* **Task brief**:
Set down the material exactly as given, please, from its first line through the line that includes "change (Len (set_lastRead".

== Source material ==

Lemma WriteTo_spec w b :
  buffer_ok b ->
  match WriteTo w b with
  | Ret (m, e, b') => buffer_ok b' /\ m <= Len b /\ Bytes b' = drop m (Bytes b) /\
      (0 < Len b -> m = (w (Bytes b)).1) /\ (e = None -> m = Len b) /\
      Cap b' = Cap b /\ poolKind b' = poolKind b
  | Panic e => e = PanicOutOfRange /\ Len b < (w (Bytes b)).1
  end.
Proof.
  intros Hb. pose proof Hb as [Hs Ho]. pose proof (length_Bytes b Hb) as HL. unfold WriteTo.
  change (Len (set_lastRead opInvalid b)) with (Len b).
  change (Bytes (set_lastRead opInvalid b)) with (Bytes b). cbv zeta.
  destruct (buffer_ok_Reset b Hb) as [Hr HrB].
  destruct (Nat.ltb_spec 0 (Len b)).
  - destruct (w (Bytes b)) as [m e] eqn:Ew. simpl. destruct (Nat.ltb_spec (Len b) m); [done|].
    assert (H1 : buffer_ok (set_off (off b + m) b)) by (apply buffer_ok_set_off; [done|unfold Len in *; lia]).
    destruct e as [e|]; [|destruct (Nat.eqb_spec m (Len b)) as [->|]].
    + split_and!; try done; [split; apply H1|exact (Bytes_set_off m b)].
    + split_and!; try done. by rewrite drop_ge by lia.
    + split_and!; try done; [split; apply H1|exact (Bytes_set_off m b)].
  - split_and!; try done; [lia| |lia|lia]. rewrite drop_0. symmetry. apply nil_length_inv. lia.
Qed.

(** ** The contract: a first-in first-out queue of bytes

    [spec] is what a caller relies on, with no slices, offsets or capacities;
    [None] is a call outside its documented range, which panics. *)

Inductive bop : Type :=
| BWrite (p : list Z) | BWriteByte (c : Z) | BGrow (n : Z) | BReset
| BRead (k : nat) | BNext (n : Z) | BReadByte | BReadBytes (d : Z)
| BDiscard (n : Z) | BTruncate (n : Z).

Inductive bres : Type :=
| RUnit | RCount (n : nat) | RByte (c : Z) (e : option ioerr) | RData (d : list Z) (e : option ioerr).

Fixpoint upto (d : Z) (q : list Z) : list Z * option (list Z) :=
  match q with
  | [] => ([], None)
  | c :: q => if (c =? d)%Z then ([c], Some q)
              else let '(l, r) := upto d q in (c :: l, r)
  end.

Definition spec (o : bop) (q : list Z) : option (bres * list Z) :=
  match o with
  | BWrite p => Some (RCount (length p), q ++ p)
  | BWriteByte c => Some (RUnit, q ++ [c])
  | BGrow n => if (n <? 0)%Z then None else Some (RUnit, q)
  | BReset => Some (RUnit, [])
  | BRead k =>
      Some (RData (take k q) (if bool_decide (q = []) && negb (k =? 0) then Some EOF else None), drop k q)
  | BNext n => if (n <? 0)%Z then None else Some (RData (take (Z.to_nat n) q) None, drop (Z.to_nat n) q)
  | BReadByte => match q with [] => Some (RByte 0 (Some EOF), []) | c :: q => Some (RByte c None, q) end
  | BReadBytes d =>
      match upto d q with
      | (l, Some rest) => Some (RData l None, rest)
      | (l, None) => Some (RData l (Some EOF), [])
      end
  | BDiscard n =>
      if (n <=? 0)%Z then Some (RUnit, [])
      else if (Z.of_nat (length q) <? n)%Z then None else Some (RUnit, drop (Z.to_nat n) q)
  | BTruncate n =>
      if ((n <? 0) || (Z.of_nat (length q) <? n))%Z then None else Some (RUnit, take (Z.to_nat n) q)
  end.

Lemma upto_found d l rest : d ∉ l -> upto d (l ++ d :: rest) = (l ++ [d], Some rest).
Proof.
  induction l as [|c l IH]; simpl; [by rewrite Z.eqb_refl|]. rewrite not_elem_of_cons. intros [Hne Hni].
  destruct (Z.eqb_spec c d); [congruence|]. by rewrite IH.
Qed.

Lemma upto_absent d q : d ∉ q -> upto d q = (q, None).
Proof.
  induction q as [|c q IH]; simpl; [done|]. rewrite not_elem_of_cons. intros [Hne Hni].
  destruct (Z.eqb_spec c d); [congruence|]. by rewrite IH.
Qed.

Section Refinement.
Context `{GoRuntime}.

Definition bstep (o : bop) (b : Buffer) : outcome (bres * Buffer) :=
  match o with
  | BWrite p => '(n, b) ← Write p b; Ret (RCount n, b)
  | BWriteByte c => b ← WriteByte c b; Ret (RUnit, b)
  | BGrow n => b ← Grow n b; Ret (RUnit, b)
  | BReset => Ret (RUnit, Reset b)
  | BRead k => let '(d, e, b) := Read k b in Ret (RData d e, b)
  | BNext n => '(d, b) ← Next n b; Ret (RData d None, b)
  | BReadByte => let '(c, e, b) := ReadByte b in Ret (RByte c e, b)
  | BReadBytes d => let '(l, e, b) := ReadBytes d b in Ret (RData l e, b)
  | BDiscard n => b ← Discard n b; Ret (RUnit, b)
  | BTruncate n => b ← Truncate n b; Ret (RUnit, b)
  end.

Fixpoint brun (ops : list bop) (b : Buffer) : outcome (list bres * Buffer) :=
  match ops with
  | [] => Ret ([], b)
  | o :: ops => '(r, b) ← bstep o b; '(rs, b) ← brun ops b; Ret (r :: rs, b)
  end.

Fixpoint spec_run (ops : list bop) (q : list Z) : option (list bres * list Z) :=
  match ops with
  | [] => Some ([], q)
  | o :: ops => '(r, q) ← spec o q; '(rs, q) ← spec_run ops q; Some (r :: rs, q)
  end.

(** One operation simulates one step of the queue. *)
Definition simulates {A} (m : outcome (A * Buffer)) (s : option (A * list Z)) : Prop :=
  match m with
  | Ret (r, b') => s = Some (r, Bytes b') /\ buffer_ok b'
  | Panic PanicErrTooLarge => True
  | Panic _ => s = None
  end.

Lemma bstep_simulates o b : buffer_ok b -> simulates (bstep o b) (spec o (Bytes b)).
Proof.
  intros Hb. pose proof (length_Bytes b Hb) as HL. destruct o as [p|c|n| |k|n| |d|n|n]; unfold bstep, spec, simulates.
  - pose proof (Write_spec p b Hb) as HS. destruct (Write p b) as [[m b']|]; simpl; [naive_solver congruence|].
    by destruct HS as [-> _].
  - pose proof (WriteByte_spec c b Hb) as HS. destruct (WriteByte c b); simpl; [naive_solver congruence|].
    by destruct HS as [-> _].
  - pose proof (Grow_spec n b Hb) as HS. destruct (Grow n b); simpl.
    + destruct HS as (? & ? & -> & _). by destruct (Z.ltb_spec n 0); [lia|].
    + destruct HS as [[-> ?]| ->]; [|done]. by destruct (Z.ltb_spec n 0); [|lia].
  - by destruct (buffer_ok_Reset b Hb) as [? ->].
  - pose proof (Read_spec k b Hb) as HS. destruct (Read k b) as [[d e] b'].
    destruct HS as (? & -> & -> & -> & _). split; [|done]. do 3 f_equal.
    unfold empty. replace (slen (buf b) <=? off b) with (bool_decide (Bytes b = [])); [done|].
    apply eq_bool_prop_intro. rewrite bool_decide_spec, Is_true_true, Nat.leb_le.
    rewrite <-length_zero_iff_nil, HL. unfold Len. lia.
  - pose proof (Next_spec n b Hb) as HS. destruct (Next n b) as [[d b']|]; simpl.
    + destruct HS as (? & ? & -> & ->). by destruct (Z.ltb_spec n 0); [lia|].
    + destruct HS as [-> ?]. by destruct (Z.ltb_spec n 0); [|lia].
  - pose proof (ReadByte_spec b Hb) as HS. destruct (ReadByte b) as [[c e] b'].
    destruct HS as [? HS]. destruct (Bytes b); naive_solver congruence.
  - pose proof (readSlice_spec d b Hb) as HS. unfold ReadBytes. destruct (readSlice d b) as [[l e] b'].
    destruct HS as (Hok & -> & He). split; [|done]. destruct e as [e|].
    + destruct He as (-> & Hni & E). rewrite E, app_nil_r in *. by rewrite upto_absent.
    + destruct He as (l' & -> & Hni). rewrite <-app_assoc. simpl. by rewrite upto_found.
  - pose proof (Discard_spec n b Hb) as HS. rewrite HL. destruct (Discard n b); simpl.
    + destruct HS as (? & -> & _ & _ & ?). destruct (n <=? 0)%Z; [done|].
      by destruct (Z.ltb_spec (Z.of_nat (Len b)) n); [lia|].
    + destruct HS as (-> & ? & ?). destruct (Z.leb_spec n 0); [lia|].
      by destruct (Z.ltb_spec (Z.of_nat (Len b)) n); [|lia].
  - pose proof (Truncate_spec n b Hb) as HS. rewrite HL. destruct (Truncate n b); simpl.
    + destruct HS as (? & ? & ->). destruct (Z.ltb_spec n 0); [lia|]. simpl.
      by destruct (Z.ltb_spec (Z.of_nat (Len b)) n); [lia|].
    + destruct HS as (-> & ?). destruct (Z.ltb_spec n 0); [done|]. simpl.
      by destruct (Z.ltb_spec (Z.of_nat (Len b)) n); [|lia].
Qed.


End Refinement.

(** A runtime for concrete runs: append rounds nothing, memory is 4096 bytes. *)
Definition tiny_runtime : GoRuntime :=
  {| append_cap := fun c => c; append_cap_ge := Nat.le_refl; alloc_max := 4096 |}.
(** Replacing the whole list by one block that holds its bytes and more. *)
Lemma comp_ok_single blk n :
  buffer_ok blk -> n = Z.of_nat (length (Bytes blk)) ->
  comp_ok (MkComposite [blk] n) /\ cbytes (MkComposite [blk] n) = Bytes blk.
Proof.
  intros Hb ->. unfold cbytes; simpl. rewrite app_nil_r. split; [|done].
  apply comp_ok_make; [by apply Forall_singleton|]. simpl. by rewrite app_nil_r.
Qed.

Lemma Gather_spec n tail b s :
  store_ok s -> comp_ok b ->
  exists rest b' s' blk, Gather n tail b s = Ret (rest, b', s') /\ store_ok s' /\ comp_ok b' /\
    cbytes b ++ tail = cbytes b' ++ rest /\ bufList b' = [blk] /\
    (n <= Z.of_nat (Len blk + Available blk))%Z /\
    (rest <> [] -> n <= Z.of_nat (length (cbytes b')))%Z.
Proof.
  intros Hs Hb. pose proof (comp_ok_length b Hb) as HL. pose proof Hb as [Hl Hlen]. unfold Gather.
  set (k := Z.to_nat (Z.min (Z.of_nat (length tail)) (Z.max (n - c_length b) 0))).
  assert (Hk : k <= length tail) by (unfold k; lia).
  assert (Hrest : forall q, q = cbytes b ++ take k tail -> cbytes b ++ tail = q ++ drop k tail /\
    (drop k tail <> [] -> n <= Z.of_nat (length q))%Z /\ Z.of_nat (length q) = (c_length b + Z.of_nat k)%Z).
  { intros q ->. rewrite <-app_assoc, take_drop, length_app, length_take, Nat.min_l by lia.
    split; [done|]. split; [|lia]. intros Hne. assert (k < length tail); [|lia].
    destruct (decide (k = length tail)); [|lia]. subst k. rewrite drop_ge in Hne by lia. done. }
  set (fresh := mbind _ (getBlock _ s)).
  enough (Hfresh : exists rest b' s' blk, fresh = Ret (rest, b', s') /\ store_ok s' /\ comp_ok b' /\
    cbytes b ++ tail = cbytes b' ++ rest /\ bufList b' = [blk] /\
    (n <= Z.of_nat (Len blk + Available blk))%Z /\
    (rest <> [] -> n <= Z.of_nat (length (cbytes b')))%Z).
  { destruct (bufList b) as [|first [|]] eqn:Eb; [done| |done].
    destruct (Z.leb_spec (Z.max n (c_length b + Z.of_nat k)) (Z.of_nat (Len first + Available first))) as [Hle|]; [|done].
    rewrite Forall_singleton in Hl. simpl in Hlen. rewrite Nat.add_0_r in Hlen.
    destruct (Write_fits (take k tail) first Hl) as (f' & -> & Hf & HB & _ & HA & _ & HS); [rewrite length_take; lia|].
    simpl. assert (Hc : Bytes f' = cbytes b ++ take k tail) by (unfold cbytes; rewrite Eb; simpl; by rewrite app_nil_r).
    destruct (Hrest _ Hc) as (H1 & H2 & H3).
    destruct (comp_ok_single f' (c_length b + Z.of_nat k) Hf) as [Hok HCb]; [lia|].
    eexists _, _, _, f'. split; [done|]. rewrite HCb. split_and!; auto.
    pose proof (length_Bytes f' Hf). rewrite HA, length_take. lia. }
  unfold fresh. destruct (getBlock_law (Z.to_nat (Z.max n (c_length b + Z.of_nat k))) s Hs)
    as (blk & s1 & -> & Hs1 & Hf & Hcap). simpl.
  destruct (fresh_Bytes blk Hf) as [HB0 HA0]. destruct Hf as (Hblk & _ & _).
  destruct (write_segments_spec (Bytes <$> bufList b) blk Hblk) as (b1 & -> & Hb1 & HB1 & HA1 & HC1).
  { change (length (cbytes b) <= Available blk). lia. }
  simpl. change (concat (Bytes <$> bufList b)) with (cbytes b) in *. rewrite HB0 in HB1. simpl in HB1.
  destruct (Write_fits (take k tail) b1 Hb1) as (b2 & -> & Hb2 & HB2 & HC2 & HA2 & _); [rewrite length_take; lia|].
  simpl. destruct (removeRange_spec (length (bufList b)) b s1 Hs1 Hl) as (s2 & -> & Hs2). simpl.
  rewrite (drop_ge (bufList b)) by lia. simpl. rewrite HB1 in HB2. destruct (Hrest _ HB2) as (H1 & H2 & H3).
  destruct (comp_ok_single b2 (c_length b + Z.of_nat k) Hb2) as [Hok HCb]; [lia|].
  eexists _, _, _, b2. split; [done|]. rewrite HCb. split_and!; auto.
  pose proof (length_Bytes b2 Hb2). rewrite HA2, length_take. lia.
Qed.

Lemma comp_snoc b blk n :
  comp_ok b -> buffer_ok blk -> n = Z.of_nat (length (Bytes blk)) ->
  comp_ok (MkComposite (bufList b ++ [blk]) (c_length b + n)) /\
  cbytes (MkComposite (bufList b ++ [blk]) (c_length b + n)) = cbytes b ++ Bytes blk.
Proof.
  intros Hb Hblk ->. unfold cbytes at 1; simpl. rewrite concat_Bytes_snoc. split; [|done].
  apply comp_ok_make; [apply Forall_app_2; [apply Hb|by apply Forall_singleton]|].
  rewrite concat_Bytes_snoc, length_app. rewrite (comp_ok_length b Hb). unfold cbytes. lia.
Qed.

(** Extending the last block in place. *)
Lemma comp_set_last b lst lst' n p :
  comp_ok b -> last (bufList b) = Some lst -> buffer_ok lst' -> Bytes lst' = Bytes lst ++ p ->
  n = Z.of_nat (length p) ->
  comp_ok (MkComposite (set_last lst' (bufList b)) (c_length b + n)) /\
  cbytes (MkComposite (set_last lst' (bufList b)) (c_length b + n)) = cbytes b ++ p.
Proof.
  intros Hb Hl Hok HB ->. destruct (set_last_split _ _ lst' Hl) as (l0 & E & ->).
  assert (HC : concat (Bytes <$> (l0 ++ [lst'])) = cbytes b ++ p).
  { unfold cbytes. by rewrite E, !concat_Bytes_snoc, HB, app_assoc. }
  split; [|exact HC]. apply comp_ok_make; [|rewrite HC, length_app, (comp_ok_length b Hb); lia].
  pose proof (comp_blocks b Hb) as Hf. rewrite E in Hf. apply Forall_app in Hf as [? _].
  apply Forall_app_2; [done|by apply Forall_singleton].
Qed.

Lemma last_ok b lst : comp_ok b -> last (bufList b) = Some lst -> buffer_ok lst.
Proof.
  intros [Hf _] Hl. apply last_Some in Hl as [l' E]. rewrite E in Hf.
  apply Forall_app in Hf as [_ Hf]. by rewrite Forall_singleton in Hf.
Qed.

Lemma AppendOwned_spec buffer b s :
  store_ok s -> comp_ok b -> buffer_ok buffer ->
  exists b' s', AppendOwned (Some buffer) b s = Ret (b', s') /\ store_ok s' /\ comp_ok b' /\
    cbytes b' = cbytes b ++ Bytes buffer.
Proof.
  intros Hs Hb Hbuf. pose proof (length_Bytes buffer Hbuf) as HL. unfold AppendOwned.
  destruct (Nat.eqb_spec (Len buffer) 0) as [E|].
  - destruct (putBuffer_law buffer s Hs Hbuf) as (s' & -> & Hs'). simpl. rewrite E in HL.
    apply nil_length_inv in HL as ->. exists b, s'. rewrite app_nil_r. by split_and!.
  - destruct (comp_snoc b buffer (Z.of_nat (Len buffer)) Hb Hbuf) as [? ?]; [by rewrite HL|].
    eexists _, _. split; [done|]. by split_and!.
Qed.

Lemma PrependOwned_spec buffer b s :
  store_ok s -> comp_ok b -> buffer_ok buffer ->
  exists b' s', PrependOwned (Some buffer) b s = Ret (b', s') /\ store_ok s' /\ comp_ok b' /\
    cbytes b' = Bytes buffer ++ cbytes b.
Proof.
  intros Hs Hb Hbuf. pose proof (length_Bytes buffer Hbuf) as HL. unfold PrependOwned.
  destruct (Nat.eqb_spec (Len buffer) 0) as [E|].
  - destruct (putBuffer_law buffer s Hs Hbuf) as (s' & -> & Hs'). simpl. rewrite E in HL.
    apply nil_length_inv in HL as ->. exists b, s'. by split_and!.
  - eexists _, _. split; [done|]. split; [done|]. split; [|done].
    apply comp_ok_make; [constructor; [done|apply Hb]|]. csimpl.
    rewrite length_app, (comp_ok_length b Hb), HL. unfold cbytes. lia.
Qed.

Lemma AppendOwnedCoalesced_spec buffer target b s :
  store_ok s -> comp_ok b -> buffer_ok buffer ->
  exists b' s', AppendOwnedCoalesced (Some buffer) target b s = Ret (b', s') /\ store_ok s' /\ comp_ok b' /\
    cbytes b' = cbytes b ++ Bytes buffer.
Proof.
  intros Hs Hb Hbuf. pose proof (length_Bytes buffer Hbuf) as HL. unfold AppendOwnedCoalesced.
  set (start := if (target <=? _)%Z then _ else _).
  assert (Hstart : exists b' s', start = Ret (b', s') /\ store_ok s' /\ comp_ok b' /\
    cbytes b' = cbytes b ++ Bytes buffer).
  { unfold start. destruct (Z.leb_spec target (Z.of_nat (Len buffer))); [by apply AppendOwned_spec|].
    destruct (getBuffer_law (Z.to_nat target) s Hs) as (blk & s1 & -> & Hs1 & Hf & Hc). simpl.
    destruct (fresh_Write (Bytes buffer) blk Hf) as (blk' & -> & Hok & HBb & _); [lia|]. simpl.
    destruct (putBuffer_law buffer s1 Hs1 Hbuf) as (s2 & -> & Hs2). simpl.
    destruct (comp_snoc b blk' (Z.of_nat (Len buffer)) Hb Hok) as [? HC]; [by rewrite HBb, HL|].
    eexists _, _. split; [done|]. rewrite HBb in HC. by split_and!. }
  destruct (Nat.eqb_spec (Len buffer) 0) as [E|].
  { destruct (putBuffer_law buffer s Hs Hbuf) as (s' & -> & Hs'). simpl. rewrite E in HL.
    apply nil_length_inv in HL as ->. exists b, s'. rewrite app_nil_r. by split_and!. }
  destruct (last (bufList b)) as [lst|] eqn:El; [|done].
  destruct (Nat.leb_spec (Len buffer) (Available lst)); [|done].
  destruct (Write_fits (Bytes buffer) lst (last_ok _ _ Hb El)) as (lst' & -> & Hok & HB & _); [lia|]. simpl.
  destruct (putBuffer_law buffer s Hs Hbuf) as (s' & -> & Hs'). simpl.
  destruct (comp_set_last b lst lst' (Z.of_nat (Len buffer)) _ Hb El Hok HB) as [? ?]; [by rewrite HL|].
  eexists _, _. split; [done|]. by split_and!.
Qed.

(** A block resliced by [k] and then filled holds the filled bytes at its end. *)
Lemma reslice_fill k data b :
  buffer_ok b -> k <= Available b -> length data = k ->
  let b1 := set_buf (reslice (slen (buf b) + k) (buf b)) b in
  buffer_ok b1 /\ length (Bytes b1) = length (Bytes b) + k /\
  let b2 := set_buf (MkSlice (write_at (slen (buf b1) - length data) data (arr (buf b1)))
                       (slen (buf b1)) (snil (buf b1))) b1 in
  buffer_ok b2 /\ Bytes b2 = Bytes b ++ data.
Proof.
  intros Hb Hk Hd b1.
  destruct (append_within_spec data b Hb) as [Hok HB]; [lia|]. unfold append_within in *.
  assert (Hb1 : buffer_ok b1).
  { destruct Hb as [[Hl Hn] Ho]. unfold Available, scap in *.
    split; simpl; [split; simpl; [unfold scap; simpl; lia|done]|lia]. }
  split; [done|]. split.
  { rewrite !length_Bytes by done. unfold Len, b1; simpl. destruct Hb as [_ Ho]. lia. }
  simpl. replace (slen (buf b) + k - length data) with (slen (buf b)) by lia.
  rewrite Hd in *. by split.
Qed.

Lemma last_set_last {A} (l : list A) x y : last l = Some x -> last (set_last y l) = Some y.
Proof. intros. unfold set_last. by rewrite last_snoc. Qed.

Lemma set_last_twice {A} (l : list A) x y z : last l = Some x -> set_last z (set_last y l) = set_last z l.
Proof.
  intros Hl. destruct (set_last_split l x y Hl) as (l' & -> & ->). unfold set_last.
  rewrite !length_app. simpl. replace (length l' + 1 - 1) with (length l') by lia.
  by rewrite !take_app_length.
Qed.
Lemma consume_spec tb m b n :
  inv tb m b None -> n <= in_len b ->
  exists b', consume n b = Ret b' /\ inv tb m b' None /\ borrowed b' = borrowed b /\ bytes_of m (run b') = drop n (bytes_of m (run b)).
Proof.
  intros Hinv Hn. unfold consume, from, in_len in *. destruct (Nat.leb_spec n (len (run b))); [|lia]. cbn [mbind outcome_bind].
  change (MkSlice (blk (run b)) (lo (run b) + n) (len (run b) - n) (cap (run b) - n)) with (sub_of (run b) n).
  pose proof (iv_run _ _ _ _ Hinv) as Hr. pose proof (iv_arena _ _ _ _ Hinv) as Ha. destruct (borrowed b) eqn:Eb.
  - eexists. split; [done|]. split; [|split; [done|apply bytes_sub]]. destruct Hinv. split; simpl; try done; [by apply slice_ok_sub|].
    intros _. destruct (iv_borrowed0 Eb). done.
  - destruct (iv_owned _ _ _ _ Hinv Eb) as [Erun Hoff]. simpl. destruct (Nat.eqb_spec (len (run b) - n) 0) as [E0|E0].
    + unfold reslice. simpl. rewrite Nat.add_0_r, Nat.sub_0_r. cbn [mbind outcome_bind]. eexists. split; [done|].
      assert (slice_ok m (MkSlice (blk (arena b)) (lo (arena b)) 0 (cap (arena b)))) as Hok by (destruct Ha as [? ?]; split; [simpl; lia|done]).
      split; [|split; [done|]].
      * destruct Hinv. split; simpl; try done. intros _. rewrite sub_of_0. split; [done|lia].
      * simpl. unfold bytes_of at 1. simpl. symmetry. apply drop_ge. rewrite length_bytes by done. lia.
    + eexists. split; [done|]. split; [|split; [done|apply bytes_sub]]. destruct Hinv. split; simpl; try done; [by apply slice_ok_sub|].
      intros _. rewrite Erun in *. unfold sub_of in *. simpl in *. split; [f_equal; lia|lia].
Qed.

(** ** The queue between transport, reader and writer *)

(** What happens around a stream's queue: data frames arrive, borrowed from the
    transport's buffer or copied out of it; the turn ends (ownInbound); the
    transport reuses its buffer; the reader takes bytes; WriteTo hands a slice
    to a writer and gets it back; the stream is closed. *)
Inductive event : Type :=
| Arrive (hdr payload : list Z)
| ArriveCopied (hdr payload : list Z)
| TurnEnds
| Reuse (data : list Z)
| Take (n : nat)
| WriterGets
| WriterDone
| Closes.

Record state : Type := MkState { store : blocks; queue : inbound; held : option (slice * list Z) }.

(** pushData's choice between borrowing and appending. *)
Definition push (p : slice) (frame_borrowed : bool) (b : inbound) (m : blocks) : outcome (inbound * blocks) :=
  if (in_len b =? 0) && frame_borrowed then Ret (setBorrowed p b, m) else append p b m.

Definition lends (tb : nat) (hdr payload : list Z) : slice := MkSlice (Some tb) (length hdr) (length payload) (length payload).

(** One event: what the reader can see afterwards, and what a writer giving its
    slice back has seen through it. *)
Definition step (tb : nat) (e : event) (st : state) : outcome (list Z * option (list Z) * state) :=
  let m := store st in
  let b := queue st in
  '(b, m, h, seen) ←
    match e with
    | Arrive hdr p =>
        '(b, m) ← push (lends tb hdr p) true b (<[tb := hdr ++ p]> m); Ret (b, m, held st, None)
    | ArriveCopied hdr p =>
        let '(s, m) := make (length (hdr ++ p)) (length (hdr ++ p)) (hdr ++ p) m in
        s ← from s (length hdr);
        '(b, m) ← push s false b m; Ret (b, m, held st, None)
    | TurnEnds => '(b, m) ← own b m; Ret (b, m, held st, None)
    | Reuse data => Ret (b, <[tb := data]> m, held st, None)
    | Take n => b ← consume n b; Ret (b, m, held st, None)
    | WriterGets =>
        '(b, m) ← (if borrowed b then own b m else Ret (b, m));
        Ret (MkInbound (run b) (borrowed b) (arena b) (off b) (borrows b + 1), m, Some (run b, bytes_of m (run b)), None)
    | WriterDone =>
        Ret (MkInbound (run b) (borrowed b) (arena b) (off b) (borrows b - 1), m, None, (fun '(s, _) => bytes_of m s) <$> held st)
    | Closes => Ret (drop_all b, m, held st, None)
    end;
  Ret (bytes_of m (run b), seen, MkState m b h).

===

* **Result of the exercise**:
Lemma WriteTo_spec w b :
  buffer_ok b ->
  match WriteTo w b with
  | Ret (m, e, b') => buffer_ok b' /\ m <= Len b /\ Bytes b' = drop m (Bytes b) /\
      (0 < Len b -> m = (w (Bytes b)).1) /\ (e = None -> m = Len b) /\
      Cap b' = Cap b /\ poolKind b' = poolKind b
  | Panic e => e = PanicOutOfRange /\ Len b < (w (Bytes b)).1
  end.
Proof.
  intros Hb. pose proof Hb as [Hs Ho]. pose proof (length_Bytes b Hb) as HL. unfold WriteTo.
  change (Len (set_lastRead opInvalid b)) with (Len b).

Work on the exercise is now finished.